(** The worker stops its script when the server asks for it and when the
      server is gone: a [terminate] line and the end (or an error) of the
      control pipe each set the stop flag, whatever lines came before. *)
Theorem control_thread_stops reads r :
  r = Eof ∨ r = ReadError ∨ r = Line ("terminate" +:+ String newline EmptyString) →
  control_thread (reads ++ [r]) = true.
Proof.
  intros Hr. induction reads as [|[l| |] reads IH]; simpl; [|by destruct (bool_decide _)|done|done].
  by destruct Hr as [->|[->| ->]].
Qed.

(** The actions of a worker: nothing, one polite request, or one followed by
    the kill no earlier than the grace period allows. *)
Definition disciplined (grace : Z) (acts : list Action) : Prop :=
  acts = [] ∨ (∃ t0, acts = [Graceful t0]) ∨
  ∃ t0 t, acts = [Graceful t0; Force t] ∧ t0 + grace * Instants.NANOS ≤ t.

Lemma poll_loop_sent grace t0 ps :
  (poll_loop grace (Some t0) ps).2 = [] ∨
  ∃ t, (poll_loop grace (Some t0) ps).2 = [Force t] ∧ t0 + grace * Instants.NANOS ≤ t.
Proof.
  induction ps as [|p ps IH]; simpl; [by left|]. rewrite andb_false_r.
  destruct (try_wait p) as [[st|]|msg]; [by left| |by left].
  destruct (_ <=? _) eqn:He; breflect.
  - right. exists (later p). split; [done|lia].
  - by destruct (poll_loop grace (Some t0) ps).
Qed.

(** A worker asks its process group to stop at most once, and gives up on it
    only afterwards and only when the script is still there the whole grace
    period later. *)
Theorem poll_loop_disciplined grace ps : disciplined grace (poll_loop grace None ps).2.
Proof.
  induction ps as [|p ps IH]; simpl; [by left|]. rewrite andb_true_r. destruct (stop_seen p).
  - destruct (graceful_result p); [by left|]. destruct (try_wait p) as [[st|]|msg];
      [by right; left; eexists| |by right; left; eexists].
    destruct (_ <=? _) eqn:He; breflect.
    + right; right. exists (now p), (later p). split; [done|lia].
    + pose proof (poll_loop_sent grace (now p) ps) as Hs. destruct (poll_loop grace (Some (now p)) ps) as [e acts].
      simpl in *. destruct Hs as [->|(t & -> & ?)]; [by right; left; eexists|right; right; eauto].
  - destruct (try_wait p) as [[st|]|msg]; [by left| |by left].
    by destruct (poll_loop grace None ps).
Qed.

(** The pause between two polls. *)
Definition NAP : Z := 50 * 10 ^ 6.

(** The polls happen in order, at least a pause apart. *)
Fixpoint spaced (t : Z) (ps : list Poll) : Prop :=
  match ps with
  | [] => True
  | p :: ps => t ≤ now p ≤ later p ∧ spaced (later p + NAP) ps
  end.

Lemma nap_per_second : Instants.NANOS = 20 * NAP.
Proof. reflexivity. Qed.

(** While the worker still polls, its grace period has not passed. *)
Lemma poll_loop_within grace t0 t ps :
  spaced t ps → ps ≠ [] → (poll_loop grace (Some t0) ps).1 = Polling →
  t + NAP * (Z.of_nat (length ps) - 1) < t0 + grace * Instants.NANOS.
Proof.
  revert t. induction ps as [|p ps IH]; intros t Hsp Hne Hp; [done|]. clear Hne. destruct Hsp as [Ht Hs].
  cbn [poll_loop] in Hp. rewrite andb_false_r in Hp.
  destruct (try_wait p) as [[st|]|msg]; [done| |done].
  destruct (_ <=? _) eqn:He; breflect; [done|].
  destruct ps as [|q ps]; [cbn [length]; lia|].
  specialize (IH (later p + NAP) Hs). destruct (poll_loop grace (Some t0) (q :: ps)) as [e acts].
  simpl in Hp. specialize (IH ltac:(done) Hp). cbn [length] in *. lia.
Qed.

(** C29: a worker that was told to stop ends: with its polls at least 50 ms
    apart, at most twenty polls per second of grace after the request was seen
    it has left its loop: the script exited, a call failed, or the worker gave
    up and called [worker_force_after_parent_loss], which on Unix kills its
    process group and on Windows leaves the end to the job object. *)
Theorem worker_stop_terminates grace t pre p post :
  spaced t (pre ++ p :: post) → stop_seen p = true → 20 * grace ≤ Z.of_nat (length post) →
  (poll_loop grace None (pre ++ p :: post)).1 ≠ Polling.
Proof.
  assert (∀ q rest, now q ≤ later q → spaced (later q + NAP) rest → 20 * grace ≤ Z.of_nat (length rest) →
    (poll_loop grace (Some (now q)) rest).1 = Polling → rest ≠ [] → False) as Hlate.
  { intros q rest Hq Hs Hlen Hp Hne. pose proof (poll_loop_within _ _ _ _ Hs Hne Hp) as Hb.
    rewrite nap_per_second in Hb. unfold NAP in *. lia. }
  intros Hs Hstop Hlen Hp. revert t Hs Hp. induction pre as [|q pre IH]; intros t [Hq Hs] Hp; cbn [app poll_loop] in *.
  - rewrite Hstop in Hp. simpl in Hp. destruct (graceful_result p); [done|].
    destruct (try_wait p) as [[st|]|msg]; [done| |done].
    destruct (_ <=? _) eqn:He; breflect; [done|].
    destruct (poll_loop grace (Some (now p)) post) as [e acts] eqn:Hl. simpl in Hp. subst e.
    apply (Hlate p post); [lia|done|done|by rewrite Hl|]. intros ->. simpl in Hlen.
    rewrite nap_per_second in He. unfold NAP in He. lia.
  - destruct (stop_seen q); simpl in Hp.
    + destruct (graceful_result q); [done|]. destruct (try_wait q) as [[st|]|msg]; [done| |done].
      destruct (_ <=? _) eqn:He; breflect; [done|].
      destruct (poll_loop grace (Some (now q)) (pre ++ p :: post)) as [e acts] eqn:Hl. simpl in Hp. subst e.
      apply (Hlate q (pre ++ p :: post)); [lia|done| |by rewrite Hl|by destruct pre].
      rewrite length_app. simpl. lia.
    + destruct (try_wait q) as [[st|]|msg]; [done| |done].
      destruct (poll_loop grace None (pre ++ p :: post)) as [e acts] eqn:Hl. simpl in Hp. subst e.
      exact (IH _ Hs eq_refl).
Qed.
************
### What you have to do
From the entries above, print the lines beginning at the one with "Definition NAP : Z := 50 * 10 ^ 6." and stopping after the one with "Proof. reflexivity. Qed.", exactly as written and with nothing else.

### Written response
Definition NAP : Z := 50 * 10 ^ 6.

(** The polls happen in order, at least a pause apart. *)
Fixpoint spaced (t : Z) (ps : list Poll) : Prop :=
  match ps with
  | [] => True
  | p :: ps => t ≤ now p ≤ later p ∧ spaced (later p + NAP) ps
  end.

Lemma nap_per_second : Instants.NANOS = 20 * NAP.
Proof. reflexivity. Qed.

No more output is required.